━━━ RECORD SET ━━━

(* ===== verification/IocpSteps.v ===== *)
(** IocpSteps: every frame of every thread keeps the accounting of [IocpInvariant]. *)
From S2P Require Import Prelude.
From S2P Require Import Text.
From S2P Require Import Kinds.
From S2P Require Import LineFramer.
From S2P Require Import RuntimeHub.
From S2P Require Import IocpServer.
From S2P Require Import IocpInvariant.

Section Frames.
Context (n : Z) (s : Iocp) (t : Z) (f : Frame) (rest : list Frame) (e : Env).
Hypothesis Hi : inv n s.
Hypothesis Ht : threads s !! t = Some (f :: rest).

Lemma top_count k id : weight k id f ≤ wt s k id.
Proof. apply (summed_top _ _ t f rest); [|done]. intros g. apply weight_nonneg. Qed.
Lemma conn_below id c : conns s !! id = Some c → id < next_connection_id_ s.
Proof.
  intros Hc. destruct (decide (next_connection_id_ s ≤ id)) as [Hle|]; [|lia].
  apply (iv_fresh _ _ Hi) in Hle as [Hn _]. congruence.
Qed.
(** A frame that stands for an obligation stands for one to a connection that exists. *)
Lemma obliged k id : frame_kind f = Some (k, id) → k ≠ KPrep → ∃ c d, conns s !! id = Some c ∧
  owed id c (bool_decide (id ∈ connections_ s)) (λ k, wt s k id) (ops s true id) (ops s false id) d (word s id).
Proof.
  intros Hf Hk. pose proof (iv_ok _ _ Hi id) as Hok. unfold ok_at in Hok. destruct (conns s !! id) as [c|]; simpl in Hok.
  - destruct Hok as [d Hd]. by exists c, d.
  - destruct Hok as (_ & Hz & _). pose proof (top_count k id) as Hc. unfold weight in Hc at 1. rewrite Hf in Hc.
    rewrite Z.eqb_refl, (Hz k Hk) in Hc. destruct k; simpl in Hc; lia.
Qed.
Lemma known id c : conns s !! id = Some c → ∃ d,
  owed id c (bool_decide (id ∈ connections_ s)) (λ k, wt s k id) (ops s true id) (ops s false id) d (word s id).
Proof. intros Hc. pose proof (iv_ok _ _ Hi id) as Hok. unfold ok_at in Hok. by rewrite Hc in Hok. Qed.

(** No operation changes hands. *)
Lemma conn_rule fs s' id c' d : local id s s' → Forall (of_conn id) (f :: fs) → conns s' !! id = Some c' →
  owed id c' (bool_decide (id ∈ connections_ s')) (λ k, wt s k id - weight k id f + total (weight k id) fs)
    (ops s true id) (ops s false id) d (word s' id) →
  inflight s' = inflight s → next_op s' = next_op s → pending_operations_ s' = pending_operations_ s →
  total holds fs = holds f → next_connection_id_ s' = next_connection_id_ s → id < next_connection_id_ s →
  inv (n + 1) (with_threads (<[t := fs ++ rest]> (threads s')) s').
Proof.
  intros Hl Hf Hc Ho Hin Hno Hp Hh Hnx Hid. eapply (frame_rule n _ s t f rest fs s' id); try done; try lia.
  - rewrite Hc. exists d. unfold ops. by rewrite Hin.
  - destruct Hi as [_ ? _ Hpe Hop]. unfold globals. rewrite Hin, Hno. split; [lia|]. split; [lia|done].
Qed.
(** Nothing changes but the thread. *)
Lemma skip_rule fs : Forall (λ f, frame_kind f = None) (f :: fs) → total holds fs = holds f →
  inv (n + 1) (with_threads (<[t := fs ++ rest]> (threads s)) s).
Proof. intros Hf Hh. apply (quiet_rule n _ s t f rest fs s); try done; lia. Qed.
End Frames.

(** Evaluate the weights of concrete frames, with what the frame on top contributes. *)
Ltac weigh H := cbn in H; rewrite ?Z.eqb_refl in H; cbn in H.
Ltac tally Hi Ht id :=
  let go k := (let H := fresh "N" in pose proof (top_count _ _ _ _ Ht k id) as H; unfold weight in H at 1; weigh H) in
  go KPub; go KCon; go KEnd; go KFeed; go KRecv; go KSend; go KReq; go KNot; go KPrep.
Ltac kinds := unfold weight; cbn; rewrite ?Z.eqb_refl; cbn.

Lemma b2z_bounds b : 0 ≤ b2z b ≤ 1.
Proof. destruct b; simpl; lia. Qed.
Lemma told_bounds id k d l : Told id k d l → 0 ≤ k ≤ 1 ∧ 0 ≤ d ≤ 1 ∧ k + d ≤ 1.
Proof. destruct 1; lia. Qed.
Ltac bounds Ho :=
  let r := fresh "O" in
  destruct Ho as [Htok Hact Hcl Hpe Hq Hr Hsd Hpr Htold];
  pose proof (told_bounds _ _ _ _ Htold);
  match type of Htok with b2z ?r + b2z ?p + _ + _ + _ + _ = 1 =>
    pose proof (b2z_bounds r); pose proof (b2z_bounds p) end;
  match type of Hcl with b2z ?c = _ => pose proof (b2z_bounds c) end;
  match type of Hsd with _ ≤ b2z ?i => pose proof (b2z_bounds i) end;
  match type of Hr with _ + ?r ≤ _ => assert (0 ≤ r) by apply ops_nonneg end;
  match type of Hsd with _ + ?r ≤ _ => assert (0 ≤ r) by apply ops_nonneg end.
(** The new accounts, line by line. *)
Ltac known_flags :=
  repeat match goal with
  | K : context [b2z true] |- _ => cbn [b2z] in K
  | K : context [b2z false] |- _ => cbn [b2z] in K
  | K : context [b2z (negb true)] |- _ => cbn [b2z negb] in K
  | K : context [b2z (negb false)] |- _ => cbn [b2z negb] in K
  | H : ?b = true, K : context [b2z ?b] |- _ => rewrite H in K; cbn [b2z negb] in K
  | H : ?b = false, K : context [b2z ?b] |- _ => rewrite H in K; cbn [b2z negb] in K
  | H : ?b = true, K : context [b2z (negb ?b)] |- _ => rewrite H in K; cbn [b2z negb] in K
  | H : ?b = false, K : context [b2z (negb ?b)] |- _ => rewrite H in K; cbn [b2z negb] in K
  | H : ?b = true |- context [b2z ?b] => rewrite H; cbn [b2z negb]
  | H : ?b = false |- context [b2z ?b] => rewrite H; cbn [b2z negb]
  | H : ?b = true |- context [b2z (negb ?b)] => rewrite H; cbn [b2z negb]
  | H : ?b = false |- context [b2z (negb ?b)] => rewrite H; cbn [b2z negb]
  end.
Ltac retold H := match type of H with Told _ ?a _ _ =>
  match goal with |- Told _ ?b _ _ => replace b with a by lia; exact H end end.
Ltac owes H := split; kinds; known_flags; first [lia|done|retold H|intros; lia|idtac].
Ltac open_case Hi Ht K id c d Hc Ho Hid :=
  destruct (obliged _ _ _ _ _ Hi Ht K id eq_refl) as (c & d & Hc & Ho); [done|];
  pose proof (conn_below _ _ Hi id c Hc) as Hid; tally Hi Ht id;
  bounds Ho.
Ltac by_conn Hi Ht id d := eapply (conn_rule _ _ _ _ _ Hi Ht _ _ id _ d); try done; try apply local_conn;
  [by repeat constructor|cbn; try by rewrite lookup_insert_eq|].
Ltac by_skip Hi Ht id c d Htold := eapply (conn_rule _ _ _ _ _ Hi Ht _ _ id c d); try done; try apply local_refl;
  [by repeat constructor|owes Htold].

Section Cases.
Context (n : Z) (s : Iocp) (t : Z) (rest : list Frame) (e : Env).
Hypothesis Hi : inv n s.
Abbreviation top f := (threads s !! t = Some (f :: rest)).
Abbreviation keeps f := (∀ fs s', frame_step f e s = Some (fs, s') →
  inv (n + 1) (with_threads (<[t := fs ++ rest]> (threads s')) s')).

━━━

Return a copy of each line of the material that holds the word "true".

  owed id c (bool_decide (id ∈ connections_ s)) (λ k, wt s k id) (ops s true id) (ops s false id) d (word s id).
  owed id c (bool_decide (id ∈ connections_ s)) (λ k, wt s k id) (ops s true id) (ops s false id) d (word s id).
    (ops s true id) (ops s false id) d (word s' id) →
  | K : context [b2z true] |- _ => cbn [b2z] in K
  | K : context [b2z (negb true)] |- _ => cbn [b2z negb] in K
  | H : ?b = true, K : context [b2z ?b] |- _ => rewrite H in K; cbn [b2z negb] in K
  | H : ?b = true, K : context [b2z (negb ?b)] |- _ => rewrite H in K; cbn [b2z negb] in K
  | H : ?b = true |- context [b2z ?b] => rewrite H; cbn [b2z negb]
  | H : ?b = true |- context [b2z (negb ?b)] => rewrite H; cbn [b2z negb]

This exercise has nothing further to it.